This "Risky" Stock Isn't That Risky

Higher risk doesn't always mean higher reward.

Sometimes risk is just risk.

For example, buying the shares of Motors Liquidation -- aka, the worthless "Old GM" stock that's still stubbornly trading after the recent IPO of "New GM" -- is the investing equivalent of jumping out of an airplane sans parachute.

Risky? Yes. Any real possibility of a reward? Not in this lifetime.

No, the real money is in stocks the market fears, but shouldn't. I've found a company that fits this bill perfectly.

Why the market's wrong
Seth Klarman is a master investor who has put up Buffett-like 19% annual returns since 1983. His wisdom is so cherished that his book on investing sells for $650 (used!!) on Amazon.com.

Regarding risk, he makes two points that every investor should understand:

  1. My earlier point that higher risk doesn't necessarily mean higher returns.
  2. Volatility doesn't equal risk.

Because of a fear of losses, most investors equate a jumpy stock price with risk. That's not the case. The risk lies with the inherent risks of the company not being able to pump out cash in the future and with overpaying for the company's stock in the first place -- not with the volatility of the stock price. All a volatile stock price does is offer you a chance to buy in cheaply. And if you can master this concept while other investors repeatedly make the mistake of fearing volatile stocks without investigating further, the returns can be tremendous.

Here's where I prove it
To illustrate my point, I looked for stocks with high stock price volatility over the past five years and positive free cash flow in each of those years . In other words, the investing equivalent of a virgin with a bad reputation.

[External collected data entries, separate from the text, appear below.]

(** ** Force mode *)

(** When the operator does not answer [y] or [Y], force mode prints that
    the migration is cancelled and returns: no statement is sent and the
    database, tracker table included, is as before. *)
Lemma force_denied_runs_nothing w :
  hd "" (stdin w) ≠ "y" → hd "" (stdin w) ≠ "Y" →
  runMigrationsUp sql_script faults true w
  = (Returned,
     after (answered w) (database w) [EvStdout ("Migration cancelled." +:+ LF)]).
Proof.
  intros Hy HY. unfold runMigrationsUp, fmt_Println, fmt_Scanln, emit, bind, ret.
  simpl. rewrite !bool_decide_true by done. simpl.
  unfold after, answered. simpl. by rewrite <- !app_assoc.
Qed.

(** When the operator answers [y] or [Y], force mode goes on with the
    regular [RunMigrations]: what follows the question does not depend on
    the flag. *)
Lemma force_confirmed_is_a_plain_run w :
  hd "" (stdin w) = "y" ∨ hd "" (stdin w) = "Y" →
  runMigrationsUp sql_script faults true w = run_and_report sql_script faults (answered w).
Proof.
  intros Hyes. unfold runMigrationsUp, fmt_Println, fmt_Scanln, emit, bind, ret.
  simpl.
  replace (bool_decide (hd "" (stdin w) ≠ "y") && bool_decide (hd "" (stdin w) ≠ "Y"))
    with false.
  - unfold answered. by rewrite <- !app_assoc.
  - destruct Hyes as [-> | ->]; done.
Qed.

End Properties.

(** C1 on a concrete run, with a server on which nothing goes wrong: [A]
    and [B] are both recorded, the operator starts the tool in force mode
    and answers [y].  The run reads no change-set and sends no statement
    but the one that creates the tracker table if absent; it prints for
    [A] and for [B] that the migration is already executed and leaves the
    database as it was. *)
Theorem force_mode_skips_recorded_changesets :
  let w := Scenario.connected Scenario.ab_fs Scenario.ab_applied_db ["y"] in
  let run := runMigrationsUp Scenario.plain_script Scenario.no_faults true w in
  fst run = Returned
  ∧ database (snd run) = database w
  ∧ read_paths (trace (snd run)) = []
  ∧ exec_log (trace (snd run)) = [(createMigrationsTable, [])]
  ∧ trace (snd run)
    = [EvStdout ("Running migrations..." +:+ LF);
       EvStdout ("⚠️  FORCE MODE: This will run all migrations regardless of history!" +:+ LF);
       EvStdout ("Are you sure? This could cause data loss. (y/N): " +:+ LF);
       EvScanln "y";
       EvExec createMigrationsTable [];
       EvReadDir migrationDir;
       EvQuery selectMigrations;
       EvStdout (skipped_line "A.sql");
       EvStdout (skipped_line "B.sql");
       EvStdout ("✅ Migrations completed successfully!" +:+ LF)].
Proof. vm_compute. done. Qed.
(** * The theorems at work on the scenarios *)

Section Witnesses.

Import Scenario.

Lemma plain_script_is_tracker_safe : tracker_safe plain_script.
Proof.
  intros sql d d' H. unfold plain_script in H.
  case_decide; [done|]. by inversion H.
Qed.

Lemma abc_names_distinct :
  NoDup (Name <$> [entry "C.sql"; entry "A.sql"; entry "B.sql"]).
Proof. apply (bool_decide_unpack _). vm_compute. exact I. Qed.

(** Where nothing goes wrong, the snapshot is the tracker. *)
Lemma no_faults_snapshot (w : @World (list string)) :
  snapshot no_faults w (default [] (migrations (database w))).
Proof. split_and!; [done|done|]. apply Forall_forall. done. Qed.

Lemma uninitialized_pool_is_rejected_witness :
  RunMigrations plain_script no_faults (at_start ∅ ab_fs fresh_db [])
  = (Some "database not initialized", at_start ∅ ab_fs fresh_db [])
  ∧ SeedDatabase plain_script no_faults (at_start ∅ ab_fs fresh_db [])
    = (Some "database not initialized", at_start ∅ ab_fs fresh_db []).
Proof.
  apply (uninitialized_pool_is_rejected plain_script no_faults
           (at_start ∅ ab_fs fresh_db [])).
  reflexivity.
Defined.

(** The three ways of [InitPostgres]: no connection string, one that the
    parser rejects, and one that it accepts, to a host where no server
    listens. *)
Lemma InitPostgres_connection_errors_witness :
  let unset := at_start ∅ ab_fs fresh_db [] in
  let malformed :=
    at_start {[ "DATABASE_URL" := "mysql://localhost" ]} ab_fs fresh_db [] in
  let dsn := "postgres://app@10.255.255.1:5432/users" in
  let unreachable := at_start {[ "DATABASE_URL" := dsn ]} ab_fs fresh_db [] in
  InitPostgres url_pool unset
  = (Some "DATABASE_URL environment variable is not set",
     after unset fresh_db
       [EvStderr ("Connecting to PostgreSQL with DSN: " +:+ LF)])
  ∧ InitPostgres (pgxpool_v5_New url_parser) malformed
    = (Some "failed to connect to PostgreSQL: cannot parse connection string",
       after malformed fresh_db
         [EvStderr ("Connecting to PostgreSQL with DSN: mysql://localhost"
                    +:+ LF);
          EvPoolNew 10 "mysql://localhost"])
  ∧ InitPostgres (pgxpool_v5_New url_parser) unreachable
    = (None,
       {| DB := Some {| pool_dsn := dsn |};
          environ := {[ "DATABASE_URL" := dsn ]};
          stdin := []; filesystem := ab_fs; database := fresh_db;
          trace := [EvStderr ("Connecting to PostgreSQL with DSN: " +:+ dsn
                              +:+ LF);
                    EvPoolNew 10 dsn] |}).
Proof.
  intros unset malformed dsn unreachable. split_and!.
  - apply (proj1 (InitPostgres_connection_errors url_pool url_parser unset)).
    reflexivity.
  - apply (proj1 (proj2 (InitPostgres_connection_errors url_pool url_parser
                           malformed))
             "mysql://localhost" "cannot parse connection string").
    + reflexivity.
    + discriminate.
    + reflexivity.
  - apply (proj2 (proj2 (InitPostgres_connection_errors url_pool url_parser
                           unreachable)) dsn).
    + reflexivity.
    + discriminate.
    + reflexivity.
Defined.

Lemma rollback_is_not_implemented_witness :
  let flags := {| up := false; down := true; force := false; help := false |} in
  let w := at_start {[ "DATABASE_URL" := "postgres://localhost/userdb" ]}
             ab_fs ab_applied_db [] in
  let w1 := snd (InitPostgres url_pool w) in
  migrate_main plain_script no_faults url_pool flags w
  = (Returned, after w1 ab_applied_db (EvStdout <$> rollback_lines))
  ∧ filter is_statement (trace w1 ++ (EvStdout <$> rollback_lines)) = [].
Proof.
  intros flags w w1.
  apply (proj2 (proj2 (rollback_is_not_implemented
                         plain_script no_faults url_pool flags w w1)));
    reflexivity.
Defined.

(** The listing of [ab_fs], and its plan on a fresh database. *)
Lemma changesets_run_in_filename_order_witness :
  let listing := [entry "B.sql"; entry "README.md";
                  {| Name := "old.sql"; IsDir := true |}; entry "A.sql"] in
  let w := connected ab_fs fresh_db [] in
  pending [] listing = ["A.sql"; "B.sql"]
  ∧ StronglySorted str_lt (pending [] listing)
  ∧ ∃ delta,
      RunMigrations plain_script no_faults w
      = (None, after w ab_applied_db (run_prologue ++ delta))
      ∧ read_paths delta = ["migrations/A.sql"; "migrations/B.sql"]
      ∧ exec_log delta
        = [("CREATE TABLE a();", []); (insertMigration, ["A.sql"]);
           ("CREATE TABLE b();", []); (insertMigration, ["B.sql"])].
Proof.
  intros listing w.
  destruct (changesets_run_in_filename_order plain_script no_faults w the_pool
              listing [] eq_refl eq_refl (no_faults_snapshot w))
    as (_ & Hstrict & _ & Hall & _).
  split; [by vm_compute|]. split.
  - apply Hstrict. apply (bool_decide_unpack _). vm_compute. exact I.
  - destruct (Hall ab_applied_db) as (delta & Hrun & Hread & Hlog);
      [by vm_compute|].
    exists delta. split_and!; [exact Hrun|exact Hread|exact Hlog].
Defined.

Before I tell you about the gems I unearthed, I have to admit that many of the companies I ran across are both volatile and risky despite the positive cash flows.

  • American Capital (Nasdaq: ACAS  ) has been well over twice as volatile as the market (as measured by five-year beta). Since 2007, it's seen its stock price rise to almost $50 and fall nearly to $0.50. American Capital has been restructuring and paying down its debt, reducing its debt load by $3 billion since the second quarter of 2007. But this business development company still lumbers under enough debt to be scary given the market conditions.
  • Quantum (NYSE: QTM  ) takes it up a notch to be more than three times as volatile as the market. Its shares have had a bumpy ride because it has had spotty earnings power, it competes in the highly competitive and highly obsolete-able data storage industry, and because of buyout hopes that have ramped shares higher.
  • Commodities plays including AK Steel (NYSE: AKS  ) , Freeport McMoRan (NYSE: FCX  ) , Mesabi Trust (NYSE: MSB  ) , and Southern Copper have seen their positive cash flows valued wildly differently based on the price volatility of the commodities they rely on. The ongoing risk is that commodities prices will always fluctuate. Generally violently.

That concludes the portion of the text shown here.